In der Bayern2-Sendung "Nahaufnahme" äußerte die Redakteurin Silvia Koller vom Bayerischen Rundfunk ihre Vorstellungen sehr genau und sagte, was Sie von einem Drehbuch zum TATORT erwartet: "Ich habe gerne Bücher, also auch Krimis, die ich privat lese, in denen der Mikrokosmos im Makrokosmos beschrieben wird. In Krimis, in denen ich viel lerne über die Gegend, Land und Leute, die Umgebung, die soziale Struktur der Menschen und das wiederum erklärt mir dann auch wieder ihre Motivation.
Das ist ja alles prägend. Und so denke ich, ist auch diese Stadt hier - was unsere Tatorte betrifft - sehr prägend."
Die Redakteurin erhält monatlich mehrere Drehbuchideen und Vorschläge, doch nur ein Bruchteil davon sei wirklich zu gebrauchen. Silvia Koller sagt: "
Die meisten muss ich absagen. Da setzen sich die Laien hin und denken, ah, TATORT - kann ich auch!" Herauskommen tun dabei zusammengeschusterte Geschichten, die unter Nichtbeachtung jeglicher dramaturgischer Regeln entstehen, so Silvia Koller.
Grundsätzlich gelten bei Silvia Koller für einen TATORT die folgenden Regeln:
- Ein Münchner Tatort muss münchnerisch klingen.
- Die Geschichte kann so nur in München spielen.
- Der klare Blick auf ein Milieu ist unerlässlich.
Hinzu kommen die 3 Kommissare, der Mord, der Täter, die Figuren. Wichtig ist der Redakteurin vor allem, dass jeder TATORT als Einzelfilm zu betrachten ist, obwohl der Film in der Fernsehspielreihe TATORT gesendet wird. Routine dürfe deshalb nicht aufkommen. Jeder Film sei ein Abenteuer, das sie gemeinsam mit dem Autor entwickelt.

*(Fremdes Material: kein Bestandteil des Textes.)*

(* ===== verification/Manifest.v ===== *)
(** * Delivery manifests

    [services/manifest.service.ts], [routes/manifest.routes.ts] and
    [routes/trade.manifest.routes.ts]: the seller files who drives the goods, encrypted,
    and the parties and mediators read it back, each in a view of its own. The columns
    are encrypted by [Encryption]; IPFS and the transaction builder of
    [services/contract.service.ts] are arguments, and so is zod's [datetime()] with the
    instant [new Date] reads from an accepted text. *)

From S2P Require Import Prelude JsString JsValue JsonText Dates Prisma Encryption.
From S2P Require AdminGate EventHandlers.
Import EventHandlers (TradeStatus, TradeStatus_eq_dec, FUNDED).

Record Trade : Type := { buyer : string; seller : string; status : TradeStatus }.

Record SubmitManifestInput : Type := {
  i_tradeId : string; i_callerAddress : string; i_driverName : string; i_driverIdNumber : string;
  i_vehicleRegistration : string; i_routeDescription : string; i_expectedDeliveryAt : Z }.

Record DeliveryManifest : Type := {
  d_id : Z; d_tradeId : string; d_driverName : string; d_driverIdNumber : string; d_vehicleRegistration : string;
  d_routeDescription : string; d_expectedDeliveryAt : Z; d_driverNameHash : string; d_driverIdHash : string; d_createdAt : Z }.

Inductive manifest_error : Type :=
| ManifestForbiddenError | ManifestAccessDeniedError | ManifestConflictError | ManifestTradeStatusError (current : TradeStatus)
| ManifestTradeNotFoundError | ManifestNotFoundError | Undecryptable (e : crypto_error).

(** The [status] member of the error classes; other errors go to the error middleware. *)
Definition errorStatus (e : manifest_error) : option Z :=
  match e with
  | ManifestForbiddenError | ManifestAccessDeniedError => Some 403
  | ManifestConflictError => Some 409
  | ManifestTradeStatusError _ => Some 400
  | ManifestTradeNotFoundError | ManifestNotFoundError => Some 404
  | Undecryptable _ => None
  end.

(** [toUpperCase()] of a Latin-1 character; the capitals of the micro sign and of y with
    diaeresis are not Latin-1 and are left out. *)
Definition upperText (c : ascii) : string :=
  let n := N_of_ascii c in
  if (n =? 223)%N then "SS"
  else if (((97 <=? n) && (n <=? 122)) || ((224 <=? n) && (n <=? 246)) || ((248 <=? n) && (n <=? 254)))%N
  then String (ascii_of_N (n - 32)) "" else String c "".

Definition maskDriverName (driverName : string) : string :=
  (upperText (match trim driverName with String c _ => c | EmptyString => "D"%char end) +:+ "****")%string.
Definition maskDriverIdNumber : string := "ID-****".

(** [process.env.MANIFEST_PII_RETENTION_DAYS], or the validated setting. *)
Definition getManifestRetentionDays (raw : option string) (configured : Z) : Z :=
  match raw with
  | Some s => match parseInt s with
              | JInt n => if 0 <? n then n else configured
              | _ => configured
              end
  | None => configured
  end.

Definition isOutsideRetentionWindow (retentionDays now createdAt : Z) : bool :=
  retentionDays * 24 * 60 * 60 * 1000 <? now - createdAt.

(** ** [ManifestService] *)

(** The three shapes of an answer; all of them carry the dates and [retentionExpired]. *)
Inductive RoleView : Type :=
| BuyerView (driverName driverIdNumber vehicleRegistration routeDescription : string)
| MediatorView (driverNameHash driverIdHash vehicleRegistration routeDescription : string)
| SellerView (driverName driverIdNumber driverNameHash driverIdHash vehicleRegistration routeDescription : string).
Record View : Type := { roleView : RoleView; v_expectedDeliveryAt : Z; v_createdAt : Z; retentionExpired : bool }.

(** The entries [logPiiAccess] writes: the trade and the reader. *)
Notation PiiLog := (list (string * string)).

Section Service.
Context `{!Crypto} (masterSecret : string) {TT TM : Type} `{!Table string Trade TT, !Table string DeliveryManifest TM}.
Context (adminPubkeysRaw : string) (retentionDays : Z).

Definition hashText (value : string) : string := toHex (sha256 (utf8 value)).

Definition manifestRow (input : SubmitManifestInput) (iv : Z → string) (newId now : Z) : DeliveryManifest :=
  let enc text n := encrypt masterSecret text (i_tradeId input) DEFAULT_KEY_VERSION (iv n) in
  {| d_id := newId; d_tradeId := i_tradeId input; d_driverName := enc (i_driverName input) 1; d_driverIdNumber := enc (i_driverIdNumber input) 2;
     d_vehicleRegistration := enc (i_vehicleRegistration input) 3; d_routeDescription := enc (i_routeDescription input) 4;
     d_expectedDeliveryAt := i_expectedDeliveryAt input; d_driverNameHash := hashText (i_driverName input);
     d_driverIdHash := hashText (i_driverIdNumber input); d_createdAt := now |}.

Sie sieht sich dabei als eine Bauherrin, die sich mit dem Architekten = Drehbuchautoren einlasse, stundenlang Ideen bespreche, an den Dialogen pfeile....
In der Bayern 2-Sendung "Nahaufnahme" von Florian Scholbeck schildert die langjährige TATORT-Redakteurin und Erfinderin von Batic, Leitmayr und Menzinger die Entstehungsphasen eines TATORTs - von der Idee bis zum Drehbuch: "
Zuerst mal wird ein kleines Expose geschrieben von vielleicht 12 Seiten. In denen ist mir die Skizzierung des Milieus am wichtigsten, in welchem Milieus, welche Leute sind das?! Und dann wie sich die Kommissare zu dieser Geschichte verhalten. So dann setzt man sich wieder zusammen, bespricht es, und wenn es gefällt gibt man einen Treatment-Auftrag. Ein Bilder-Treatment über vielleicht 45 ? 50 Seiten, in dem jede Szene skizziert ist. Da kann man dann schon sehr viel mehr über den Verlauf, die Struktur, das Tempo und die Figuren erfahren. Und dann gibt es einen Drehbuch-Auftrag für die erste Fassung." .
Das klingt einfach, ist aber ein zeitaufwändiger Prozess. Zwischen der Idee zu diesem TATORT und seiner Erstsendung sind 2 Jahre vergangen. Am Beispiel
"A gmahde Wiesn" heisst dies: Im Sommer 2005 ist die Idee zwischen Friedrich Ani und Oliver Berben entstanden, ein Jahr später im Herbst - pünktlich zum Oktoberfestanstich - ist Drehstart, ein weiteres Jahr später geht der TATORT dann auf Sendung.